▽

(* ===== verification/Model.v ===== *)
(** * Domain types of alerting ([alerting/model.rs])

    Severities, rules, selectors, the topology's nodes, series keys and alert
    fingerprints. *)
From Stdlib Require Import Ascii.
From Stdlib Require String.
From S2P Require Import Prelude Text Float64 Chrono.

Notation TargetId := Z (only parsing).

Definition RULE_HOST_DOWN : string := "host_down".
Definition TARGET_ID_LABELS : list string := ["target"; "target_id"].
Definition TARGET_NAME_LABELS : list string := ["host"; "hostname"].
Definition TARGET_ADDRESS_LABELS : list string := ["instance"; "address"].

Module Severity.
Inductive Severity := Info | Warning | Critical.

#[global] Instance eq_dec : EqDecision Severity.
Proof. solve_decision. Defined.

Definition as_str (s : Severity) : string :=
  match s with Info => "info" | Warning => "warning" | Critical => "critical" end.

Definition escalated (s : Severity) : Severity :=
  match s with Info => Warning | Warning | Critical => Critical end.

Definition parse (raw : string) : Severity :=
  if decide (raw = "info") then Info
  else if decide (raw = "critical") then Critical
  else Warning.

(** The derived order: the order of the constructors. *)
Definition rank (s : Severity) : Z :=
  match s with Info => 0 | Warning => 1 | Critical => 2 end.
Definition cmp : Severity -> Severity -> comparison := cmp_on rank Z.compare.
Definition lt (a b : Severity) : bool := rank a <? rank b.
Definition max (a b : Severity) : Severity := if lt b a then a else b.

Lemma rank_max a b : rank (max a b) = Z.max (rank a) (rank b).
Proof. by destruct a, b. Qed.

Lemma rank_inj a b : rank a = rank b -> a = b.
Proof. by destruct a, b. Qed.

Lemma max_comm a b : max a b = max b a.
Proof. by destruct a, b. Qed.

Lemma max_assoc a b c : max a (max b c) = max (max a b) c.
Proof. by destruct a, b, c. Qed.

Lemma severity_parse_as_str s : parse (as_str s) = s.
Proof. by destruct s. Qed.
End Severity.
Notation Severity := Severity.Severity.

Module RuleKind.
Inductive RuleKind := Threshold | Anomaly | Predict.

#[global] Instance eq_dec : EqDecision RuleKind.
Proof. solve_decision. Defined.

Definition as_str (k : RuleKind) : string :=
  match k with
  | Threshold => "threshold" | Anomaly => "anomaly" | Predict => "predict"
  end.

Definition parse (raw : string) : RuleKind :=
  if decide (raw = "anomaly") then Anomaly
  else if decide (raw = "predict") then Predict
  else Threshold.

Lemma kind_parse_as_str k : parse (as_str k) = k.
Proof. by destruct k. Qed.
End RuleKind.
Notation RuleKind := RuleKind.RuleKind.

Module Operator.
Inductive Operator := Gt | Ge | Lt | Le.

#[global] Instance eq_dec : EqDecision Operator.
Proof. solve_decision. Defined.

Definition as_str (o : Operator) : string :=
  match o with Gt => ">" | Ge => ">=" | Lt => "<" | Le => "<=" end.

Definition parse (raw : string) : Operator :=
  if decide (raw = ">=") then Ge
  else if decide (raw = "<") then Lt
  else if decide (raw = "<=") then Le
  else Gt.

Definition test (o : Operator) (value threshold : f64) : bool :=
  if negb (f64_is_finite value) then false
  else match o with
       | Gt => f64_gt value threshold
       | Ge => f64_ge value threshold
       | Lt => f64_lt value threshold
       | Le => f64_le value threshold
       end.

Definition holds (o : Operator) (value threshold : f64) (clear : option f64)
    (active : bool) : bool :=
  if test o value threshold then true
  else match option_filter f64_is_finite clear with
       | None => false
       | Some clear =>
           if negb active || negb (f64_is_finite value) then false
           else match o with
                | Gt | Ge => f64_lt clear threshold && f64_ge value clear
                | Lt | Le => f64_gt clear threshold && f64_le value clear
                end
       end.

Lemma operator_parse_as_str o : parse (as_str o) = o.
Proof. by destruct o. Qed.
End Operator.
Notation Operator := Operator.Operator.

(** A target as alerting sees it. *)
Record TargetNode := {
  tn_id : TargetId;
  tn_name : string;
  tn_address : string;
  tn_kind : string;
  tn_parent_id : option TargetId;
  tn_via_agent : option TargetId;
  tn_tags : gmap string string;
  tn_enabled : bool;
  tn_unreachable : bool;
}.

Module TargetSelector.
Inductive TargetSelector :=
| All
| Ids (ids : list TargetId)
| Labels (labels : gmap string string).

Definition matches (s : TargetSelector) (target : option TargetNode) : bool :=
  match s with
  | All => true
  | Ids ids =>
      is_some_and target (fun t => bool_decide (tn_id t ∈ ids))
  | Labels labels =>
      is_some_and target (fun t =>
        forallb (fun '(key, value) => bool_decide (tn_tags t !! key = Some value))
                (btree_to_list string_cmp labels))
  end.
End TargetSelector.
Notation TargetSelector := TargetSelector.TargetSelector.

Record AnomalyParams := {
  ap_k : f64;
  ap_alpha : f64;
  ap_mad_floor_abs : f64;
  ap_mad_floor_rel : f64;
  ap_min_samples : Z;
}.

(** 3.5, 0.05, 1e-6, 0.01 and 3. *)
Definition AnomalyParams_default : AnomalyParams := {|
  ap_k := S754_finite false 7881299347898368 (-51);
  ap_alpha := S754_finite false 7205759403792794 (-57);
  ap_mad_floor_abs := S754_finite false 4722366482869645 (-72);
  ap_mad_floor_rel := S754_finite false 5764607523034235 (-59);
  ap_min_samples := 3;
|}.

Record Rule := {
  r_id : Z;
  r_uid : string;
  r_name : string;
  r_description : string;
  r_kind : RuleKind;
  r_query : string;
  r_operator : Operator;
  r_threshold : f64;
  r_clear_threshold : option f64;
  r_for_duration : Duration;
  r_severity : Severity;
  r_selector : TargetSelector;
  r_channels : list Z;
  r_params : AnomalyParams;
  r_unit : string;
  r_repeat_interval : option Duration;
  r_escalate_after : option Duration;
  r_enabled : bool;
  r_builtin : bool;
}.

Definition is_host_down (r : Rule) : bool := bool_decide (r_uid r = RULE_HOST_DOWN).

(** ** Fingerprints and series keys *)

Definition fnv_offset : Z := 0xcbf29ce484222325.
Definition fnv_prime : Z := 0x100000001b3.

Definition fnv1a64 (input : string) : Z :=
  foldl (fun hash byte => u64_wrap (Z.lxor hash (Z.of_N (N_of_ascii byte)) * fnv_prime))
        fnv_offset (Stdlib.Strings.String.list_ascii_of_string input).

Definition fingerprint (rule_uid series_key : string) : string :=
  (rule_uid +:+ "@" +:+ hex16 (fnv1a64 series_key))%string.

(** The double quote. *)
Definition dq : string := String (ascii_of_N 34) EmptyString.

Definition render_key (labels : gmap string string) (keep : string -> bool) : string :=
  let name := labels !! "__name__" ?? "" in
  let kept := filter (fun kv => kv.1 <> "__name__" /\ keep kv.1 = true)
                     (btree_to_list string_cmp labels) in
  let '(key, first) :=
    foldl (fun '(key, first) '(label, value) =>
             ((key +:+ (if first : bool then "{" else ",") +:+ label +:+ "=" +:+ dq
                   +:+ value +:+ dq)%string, false))
          (name, true) kept in
  if first then key else (key +:+ "}")%string.

Definition series_key (labels : gmap string string) : string :=
  render_key labels (fun _ => true).

Definition TAG_LABEL_PREFIX : string := "tag_".

Definition carries_target_id (labels : gmap string string) : bool :=
  existsb (fun label => bool_decide (is_Some (labels !! label))) TARGET_ID_LABELS.

Definition identity_label (label : string) : bool :=
  negb (bool_decide (label ∈ TARGET_NAME_LABELS)) && negb (starts_with TAG_LABEL_PREFIX label).

Definition identity_key (labels : gmap string string) : string :=
  if negb (carries_target_id labels) then series_key labels
  else render_key labels identity_label.

Example series_key_ex :
  series_key (list_to_map [("__name__", "up"); ("host", "nas"); ("core", "0")]) =
  ("up{core=" +:+ dq +:+ "0" +:+ dq +:+ ",host=" +:+ dq +:+ "nas" +:+ dq +:+ "}")%string.
Proof. vm_compute. reflexivity. Qed.

(** ** Facts *)

Lemma holds_inactive o v t c : Operator.holds o v t c false = Operator.test o v t.
Proof.
  unfold Operator.holds. destruct (Operator.test o v t); [done|]. by destruct (option_filter _ c).
Qed.

Lemma fingerprint_inj_rule u u' k k' : fingerprint u k = fingerprint u' k' -> u = u'.
Proof.
  unfold fingerprint. intros H.
  apply string_app_inj_suffix in H as [-> _]; [done|].
  rewrite !string_length_app. unfold hex16. by rewrite !length_hex_digits.
Qed.

(** What of a label map a rendered key depends on. *)
Lemma render_key_ext (m m' : gmap string string) keep :
  m !! "__name__" = m' !! "__name__" ->
  (forall k, keep k = true -> m !! k = m' !! k) ->
  render_key m keep = render_key m' keep.
Proof.
  intros Hname Hkeep. unfold render_key. rewrite Hname.
  set (P := fun kv : string * string => kv.1 <> "__name__" /\ keep kv.1 = true).
  rewrite !(btree_to_list_filter string_cmp P).
  assert (filter P m = filter P m') as ->; [|done].
  apply map_eq. intros k. apply option_eq. intros v. rewrite !map_lookup_filter_Some.
  unfold P. simpl. split; intros (Hm & ? & Hk); split; try done.
  - by rewrite <-Hkeep.
  - by rewrite Hkeep.
Qed.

△

# Exercise details
Only the lines above from the line with "#[global] Instance eq_dec : EqDecision Operator." to the line with "None => false", those two lines included, should be reproduced exactly.

# Completed exercise
#[global] Instance eq_dec : EqDecision Operator.
Proof. solve_decision. Defined.

Definition as_str (o : Operator) : string :=
  match o with Gt => ">" | Ge => ">=" | Lt => "<" | Le => "<=" end.

Definition parse (raw : string) : Operator :=
  if decide (raw = ">=") then Ge
  else if decide (raw = "<") then Lt
  else if decide (raw = "<=") then Le
  else Gt.

Definition test (o : Operator) (value threshold : f64) : bool :=
  if negb (f64_is_finite value) then false
  else match o with
       | Gt => f64_gt value threshold
       | Ge => f64_ge value threshold
       | Lt => f64_lt value threshold
       | Le => f64_le value threshold
       end.

Definition holds (o : Operator) (value threshold : f64) (clear : option f64)
    (active : bool) : bool :=
  if test o value threshold then true
  else match option_filter f64_is_finite clear with
       | None => false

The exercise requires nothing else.